[Input data]:
::::

(** * Node liveness (pkg/storage/node_liveness.go): a shallow embedding

    The liveness subsystem keeps one record per node in a replicated
    key-value table and mirrors the latest known records in an in-memory
    cache.  This development embeds the mutators ([heartbeatInternal],
    [IncrementEpoch], [setDrainingInternal], [SetDecommissioning]), the
    shared update path ([updateLiveness], [updateLivenessAttempt]), the
    cache merge ([maybeUpdate], [shouldReplaceLiveness]) and the snapshot
    query ([GetIsLiveMap]) as functions in a state monad, and proves the
    behaviour the specification promises for them.

    Scope of the model.  Executions are sequential: the per-node gate
    (the [sem] channel) is free and wins the [select] against the
    context, and callbacks are opaque functions whose invocations are
    recorded in a trace.  The external collaborators are inputs:
    - the clock is a sequence of readings, one consumed by every call
      of [nl.clock.Now()];
    - every attempt of the update path is driven by an [AttemptEvent]
      describing what the disks, a concurrent writer and the key-value
      layer do during that attempt; when the events run out the context
      has expired.
    The latency histogram, tracing spans and log lines are not modelled. *)

From stdpp Require Import base option list gmap.
From Stdlib Require Import ZArith Lia Bool.

Local Open Scope Z_scope.

(* ===================================================================== *)
(** ** Machine integers *)
(* ===================================================================== *)

(** Go's [int64] and [int32] arithmetic wraps around silently. *)
Definition wrap64 (z : Z) : Z := (z + 2 ^ 63) mod 2 ^ 64 - 2 ^ 63.
Definition wrap32 (z : Z) : Z := (z + 2 ^ 31) mod 2 ^ 32 - 2 ^ 31.

Definition MaxInt64 : Z := 2 ^ 63 - 1.

(* ===================================================================== *)
(** ** Data model *)
(* ===================================================================== *)

(** [roachpb.NodeID]; it is also the key of a record in the liveness
    table ([keys.NodeLivenessKey]). *)
Abbreviation roachpb_NodeID := Z.

(** Modelled from the spec: the hybrid logical timestamp of section 3
    ("physical nanoseconds + logical counter"), whose declaration
    (package hlc) is not among the sources.  [WallTime] is an [int64],
    [Logical] an [int32]. *)
Record Timestamp : Type := mkTimestamp {
  WallTime : Z;
  Logical : Z
}.

(** Modelled from the spec: [Timestamp.Less], the order in which one
    expiration is "strictly greater" or "earlier" than another: wall time
    first, logical counter second. *)
Definition Less (t u : Timestamp) : bool :=
  (WallTime t <? WallTime u) ||
  ((WallTime t =? WallTime u) && (Logical t <? Logical u)).

(** Modelled from the spec: [Timestamp.Add], "now() + duration" of
    section 4.5, in the machine arithmetic of the two fields. *)
Definition Add (t : Timestamp) (wallTime logical : Z) : Timestamp :=
  {| WallTime := wrap64 (WallTime t + wallTime);
     Logical := wrap32 (Logical t + logical) |}.

(** [storagepb.Liveness]. *)
Record Liveness : Type := mkLiveness {
  NodeID : roachpb_NodeID;
  Epoch : Z;
  Expiration : Timestamp;
  Draining : bool;
  Decommissioning : bool
}.

(** The zero value [storagepb.Liveness{}]: what a Go map lookup and
    [GetProto] leave behind when there is no record. *)
Definition LivenessZero : Liveness :=
  {| NodeID := 0; Epoch := 0; Expiration := mkTimestamp 0 0;
     Draining := false; Decommissioning := false |}.

#[global] Instance Timestamp_eq_dec : EqDecision Timestamp.
Proof. solve_decision. Defined.

#[global] Instance Liveness_eq_dec : EqDecision Liveness.
Proof. solve_decision. Defined.

(** Modelled from the spec: [Liveness.IsLive] (package storagepb, not
    among the sources), by invariant 3 of section 3: a record is live at
    time [t] iff [t + max_clock_offset < expiration]. *)
Definition IsLive (l : Liveness) (now : Timestamp) (maxOffset : Z) : bool :=
  Less (Add now maxOffset 0) (Expiration l).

::::

[Task prompt]:
Up to and including the line with "cache merge ([maybeUpdate], [shouldReplaceLiveness])", print every line of the material above, starting from its first line, exactly.

[Written response]:
(** * Node liveness (pkg/storage/node_liveness.go): a shallow embedding

    The liveness subsystem keeps one record per node in a replicated
    key-value table and mirrors the latest known records in an in-memory
    cache.  This development embeds the mutators ([heartbeatInternal],
    [IncrementEpoch], [setDrainingInternal], [SetDecommissioning]), the
    shared update path ([updateLiveness], [updateLivenessAttempt]), the
    cache merge ([maybeUpdate], [shouldReplaceLiveness]) and the snapshot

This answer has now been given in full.